With Pelican installed and configured the final couple of tasks are sorting out the design and posting content to your site. Thankfully Pelican makes both of these really easy. Themes are handled by the excellent Pelican Themes git repository and submitting content is as simple as write, build and push. Write a post in Markdown. Tell pelican to build your site, and then push it to your web server.

The design of your blog is handled by themeing. The Pelican Themes repository contains some excellent designs but Pelican makes it very easy to build your own if you have flair for website design. You will have to learn some Jinja but it will be well worth it. If you are like me and can write some CSS and HTML but lack any real knowledge of web layouts, then there are many superb themes that are just a config variable away. Clone the Pelican Themes repository into your website directory and set this variable in your pelicanconfig.py to the relevant directory name.

# Sets the theme

THEME = "/home/joe/JPoser/pelican-themes/pelican-bootstrap3"

And that's it. Big thanks to DandyDev and of course the Twitter devs for the excellent pelican-bootstrap3 Theme and Bootstrap framework respectively. I think it looks excellent and works brilliantly on mobile as well as desktop. I particularly like the social menu.

Now that's done it's time to create some content. Open up the text editor of your choice and create a file with a .md extentsion to make a Markdown file. Meta data is handled with the following tags:

Title: How Pelican: Part 2
Date: 2014-04-01 21:28
Category: Blog
Tags: Pelican, Blogging, Python
Slug: How Pelican 2
Author: Joe Poser
Summary:

Markdown has a really easy to use syntax which you can mug up on from this excellent cheat sheet. It makes writing posts a joy.
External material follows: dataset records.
Lemma short_side_size_cases (h w : Z) :
  1 <= h < 2 ^ 31 -> 1 <= w < 2 ^ 31 ->
  exists new_h new_w,
    short_side_size 224 h w = Ok (new_h, new_w) /\
    (w < h ->
     new_w = 224 /\
     Float64.floor (Float64.mul (Float64.div (Float64.of_int h) (Float64.of_int w))
                                (Float64.of_int 224)) = Some new_h /\
     224 <= new_h /\ w * new_h <= 224 * h <= w * new_h + w) /\
    (h <= w ->
     new_h = 224 /\
     Float64.floor (Float64.mul (Float64.div (Float64.of_int w) (Float64.of_int h))
                                (Float64.of_int 224)) = Some new_w /\
     224 <= new_w /\ h * new_w <= 224 * w <= h * new_w + h).
Proof.
  intros Hh Hw. unfold short_side_size, float_div, int_floor.
  destruct (Z.ltb_spec w h) as [Hlt|Hge].
  - destruct (scale_long_side h w ltac:(lia) ltac:(lia) ltac:(lia))
      as (k & Hfl & Hk).
    replace (w =? 0) with false by (symmetry; apply Z.eqb_neq; lia).
    cbn [rbind]. rewrite Hfl. cbn [rbind].
    exists k, 224. split; [reflexivity|]. split; [|lia].
    intros _. split; [reflexivity|]. split; [reflexivity|exact Hk].
  - destruct (scale_long_side w h ltac:(lia) ltac:(lia) ltac:(lia))
      as (k & Hfl & Hk).
    replace (h =? 0) with false by (symmetry; apply Z.eqb_neq; lia).
    cbn [rbind]. rewrite Hfl. cbn [rbind].
    exists 224, k. split; [reflexivity|]. split; [lia|].
    intros _. split; [reflexivity|]. split; [reflexivity|exact Hk].
Qed.

(** *** Shapes along the pipeline *)

Lemma div_255_shape x y :
  div_255 x = Ok y ->
  shape y = shape x /\ (dtype_of x <> Float64 -> dtype_of y = Float32).
Proof.
  destruct x; cbn; intros [= <-]; split; try reflexivity; congruence.
Qed.

Lemma div_255_total x : exists y, div_255 x = Ok y.
Proof. destruct x; cbn; eauto. Qed.

Lemma normalize_shape mean std x y :
  normalize mean std x = Ok y ->
  shape y = shape x /\ dtype_of y = dtype_of x.
Proof.
  unfold normalize. destruct (negb _); [discriminate|].
  destruct x; cbn; intros [= <-]; split; reflexivity.
Qed.

Lemma normalize_total mean std x :
  fst (fst (fst (shape x))) = 3%nat -> dtype_of x <> UInt8 ->
  exists y, normalize mean std x = Ok y.
Proof.
  intros HC Hd. unfold normalize. rewrite HC. cbn [Nat.eqb negb].
  destruct x; cbn in Hd; try congruence; eauto.
Qed.

Lemma round_half_bounds k : 0 <= k -> 0 <= round_half k <= k.
Proof.
  intros Hk.
  destruct (Z.eq_dec k 0) as [->|Hne]; [change (round_half 0) with 0; lia|].
  unfold round_half.
  destruct (Z.even k); [|destruct (Z.even (k / 2))].
  all: pose proof (Z.div_mod k 2 ltac:(lia));
       pose proof (Z.mod_pos_bound k 2 ltac:(lia)); lia.
Qed.

Lemma center_crop_shape (th tw : nat) x y :
  center_crop (Z.of_nat th) (Z.of_nat tw) x = Ok y ->
  shape y = (fst (fst (fst (shape x))), snd (fst (fst (shape x))), th, tw) /\
  dtype_of y = dtype_of x.
Proof.
  unfold center_crop.
  destruct (shape x) as [[[c t] h] w] eqn:Hs.
  destruct (Z.ltb_spec (Z.of_nat h) (Z.of_nat th)) as [|Hh]; [discriminate|].
  destruct (Z.ltb_spec (Z.of_nat w) (Z.of_nat tw)) as [|Hw]; [discriminate|].
  cbn [orb]. intros [= <-].
  pose proof (round_half_bounds (Z.of_nat h - Z.of_nat th) ltac:(lia)) as Hi.
  pose proof (round_half_bounds (Z.of_nat w - Z.of_nat tw) ltac:(lia)) as Hj.
  rewrite !Nat2Z.id.
  destruct x as [a|a|a]; cbn in Hs |- *; unfold dims in *;
    injection Hs as <- <- <- <-; (split; [|reflexivity]); cbn;
    rewrite !Nat.min_l by lia; reflexivity.
Qed.

Lemma center_crop_total (th tw : Z) x :
  th <= Z.of_nat (snd (fst (shape x))) -> tw <= Z.of_nat (snd (shape x)) ->
  exists y, center_crop th tw x = Ok y.
Proof.
  unfold center_crop. destruct (shape x) as [[[c t] h] w]. cbn [fst snd].
  intros Hh Hw.
  replace (Z.of_nat h <? th) with false by (symmetry; apply Z.ltb_ge; lia).
  replace (Z.of_nat w <? tw) with false by (symmetry; apply Z.ltb_ge; lia).
  cbn [orb]. eauto.
Qed.

Lemma hflip_shape x : shape (hflip x) = shape x /\ dtype_of (hflip x) = dtype_of x.
Proof. destruct x; split; reflexivity. Qed.

Lemma ShortSideScale_shape rt x y :
  interpolate_contract rt ->
  ShortSideScale_forward rt 224 "bilinear" x = Ok y ->
  exists a new_h new_w,
    x = FloatTensor a /\
    short_side_size 224 (Z.of_nat (dim2 a)) (Z.of_nat (dim3 a))
      = Ok (new_h, new_w) /\
    shape y = (dim0 a, dim1 a, Z.to_nat new_h, Z.to_nat new_w) /\
    dtype_of y = Float32.
Proof.
  intros Hc. unfold ShortSideScale_forward.
  destruct x as [a|a|a]; try discriminate.
  destruct (short_side_size 224 _ _) as [[nh nw]|e] eqn:Hs; [|discriminate].
  cbn [rbind].
  destruct (interpolate rt a (nh, nw) "bilinear" false) as [b|e] eqn:Hi;
    [|discriminate].
  cbn [rbind]. intros [= <-].
  exists a, nh, nw. split; [reflexivity|]. split; [exact Hs|].
  split; [|reflexivity]. cbn [shape].
  exact (proj1 (Hc a nh nw) b Hi).
Qed.

(** [Compose] on the pipeline: the four deterministic steps, then one draw
    that decides the flip. *)
Lemma Compose_pipeline rt x w :
  Compose rt pipeline x w =
  match before_flip rt x with
  | Ok y =>
      (Ok (if Float64.ltb (random_random rt (drawn w)) Float64.half
           then hflip y else y),
       {| drawn := S (drawn w); trace := trace w |})
  | Raise e => (Raise e, w)
  end.
Proof.
  unfold pipeline, before_flip. cbn [Compose apply]. unfold bind, lift.
  destruct (div_255 x) as [x1|e]; [|reflexivity]. cbn [rbind].
  destruct (normalize _ _ x1) as [x2|e]; [|reflexivity]. cbn [rbind].
  destruct (ShortSideScale_forward rt 224 "bilinear" x2) as [x3|e];
    [|reflexivity]. cbn [rbind].
  destruct (center_crop 224 224 x3) as [x4|e]; [|reflexivity].
  unfold random_hflip, bind, random, ret.
  destruct (Float64.ltb _ _); reflexivity.
Qed.
(** * BigNumbers.js: an arbitrary-range decimal type

    A shallow embedding of [class BigNum] of [src/BigNumbers.js] and the
    properties of its construction, parsing, arithmetic, comparison and
    formatting.

    Modelling conventions.
    - A JS [BigInt] is a [Z]; [/] and [%] on BigInt truncate towards zero,
      so they are [Z.quot] and [Z.rem].
    - A JS [Number] that holds an integer (exponents, signs, digit counts) is
      a [Z].  Double arithmetic on integers is exact below 2^53, which
      covers every exponent an object holds (the constructor reduces the
      exponent to 32 bits before anything is added to it); an exponent
      written with more digits than that in the text given to [from] is
      rounded by [parseInt] before it reaches the constructor, which the
      model leaves out.  The bitwise operators [|], [&] and [>>] first apply
      ToInt32, written out below.
    - A JS string is a [list ascii]: a sequence of code units in 0..255.
    - A thrown [Error] is the [Err] case of [result]. *)

From Stdlib Require Import ZArith List Ascii String Bool Lia.
Import ListNotations.

Local Open Scope Z_scope.

(** ** Numbers *)

(** ToInt32 of ECMAScript on an integer-valued Number: reduction modulo 2^32
    into [-2^31, 2^31).  It is what [x | 0], [x & 1] and [x >> 1] apply to
    their left operand. *)
Definition ToInt32 (x : Z) : Z := (x + 2 ^ 31) mod 2 ^ 32 - 2 ^ 31.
Now it's time to generate the site! Place your post file into the content directory, navigate to the Pelican installation in the command line and run:

make build

This will generate the site. You can test how it looks by running

make serve

and navigating to localhost:8000 in your browser. Finally when your happy with how it looks run

make rsync_uplaod

And thats it! Now you've just got to write some good content. Like about how you set up a Pelican site...

In news about me, I'm currently in the middle of mucking about with some electronic projects. I'll post what I've done so far when I've got to something interesting. I've also set my sites on a bigger project. I'm going to attempt to build a quadcopter. More on this soon.